Dataset entries
==========

Lemma warp_gain_without_stages_witness :
  exists w,
    run (demo_history ++ [XWas f1; SetParams (Float S754_nan) 0 []]) demo_new
      = Ok w /\
    order w <= 0 /\ warp_gain w = f1 /\ u w = f0.
Proof.
  destruct (run (demo_history ++ [XWas f1; SetParams (Float S754_nan) 0 []])
              demo_new) as [w|f] eqn:Hrun;
    [|vm_compute in Hrun; discriminate].
  assert (order w <= 0) as Hord
    by (vm_compute in Hrun; injection Hrun as <-; by vm_compute).
  exists w. split; [reflexivity|]. split; [exact Hord|].
  exact (warp_gain_without_stages (fun _ => f0) (fun _ => f0) _ w Hrun Hord).
Defined.
(** * NoiseGo: the connection API, the identity binding and the key stores

    A shallow embedding of [apis.go] and of the constants and the [Config]
    struct of [common.go]: the requirement check run by [Listen] and
    [DialWithDialer], the two constructors themselves over an explicit
    network environment, and the hex-encoded key files. *)

From Stdlib Require Import ZArith NArith List Ascii String Bool Lia.
From Stdlib.Strings Require Import Byte.
From stdpp Require Import gmap strings list.

Local Open Scope string_scope.
Local Open Scope list_scope.
Local Open Scope Z_scope.

(** ** Constants of the implementation (common.go) *)

Definition NoiseDraftVersion : string := "33".
Definition NoiseDH : string := "25519".
Definition NoiseAEAD : string := "ChaChaPoly".
Definition NoiseHASH : string := "SHA256".

Definition NoiseMessageLength : Z := 65535 - 2.
Definition NoiseTagLength : Z := 16.
Definition NoiseMaxPlaintextSize : Z := NoiseMessageLength - NoiseTagLength.

(** ** Handshake patterns and the configuration *)

(** Modelled from the spec: [noiseHandshakeType] and its constants are
    declared in another file of the package; the specification lists the
    fifteen patterns N, K, X, NN, NK, NX, KN, KK, KX, XN, XK, XX, IN, IK, IX
    from which a protocol name is formed. *)
Inductive noiseHandshakeType : Type :=
| Noise_N | Noise_K | Noise_X
| Noise_NN | Noise_NK | Noise_NX
| Noise_KN | Noise_KK | Noise_KX
| Noise_XN | Noise_XK | Noise_XX
| Noise_IN | Noise_IK | Noise_IX.

#[global] Instance noiseHandshakeType_eq_dec : EqDecision noiseHandshakeType.
Proof. solve_decision. Defined.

==========

- What needs to be done
Your task is to quote the lines above, beginning with the first and ending with the one that holds "struct of [common.go]: the".

- Solution to this task
Lemma warp_gain_without_stages_witness :
  exists w,
    run (demo_history ++ [XWas f1; SetParams (Float S754_nan) 0 []]) demo_new
      = Ok w /\
    order w <= 0 /\ warp_gain w = f1 /\ u w = f0.
Proof.
  destruct (run (demo_history ++ [XWas f1; SetParams (Float S754_nan) 0 []])
              demo_new) as [w|f] eqn:Hrun;
    [|vm_compute in Hrun; discriminate].
  assert (order w <= 0) as Hord
    by (vm_compute in Hrun; injection Hrun as <-; by vm_compute).
  exists w. split; [reflexivity|]. split; [exact Hord|].
  exact (warp_gain_without_stages (fun _ => f0) (fun _ => f0) _ w Hrun Hord).
Defined.
(** * NoiseGo: the connection API, the identity binding and the key stores

    A shallow embedding of [apis.go] and of the constants and the [Config]
    struct of [common.go]: the requirement check run by [Listen] and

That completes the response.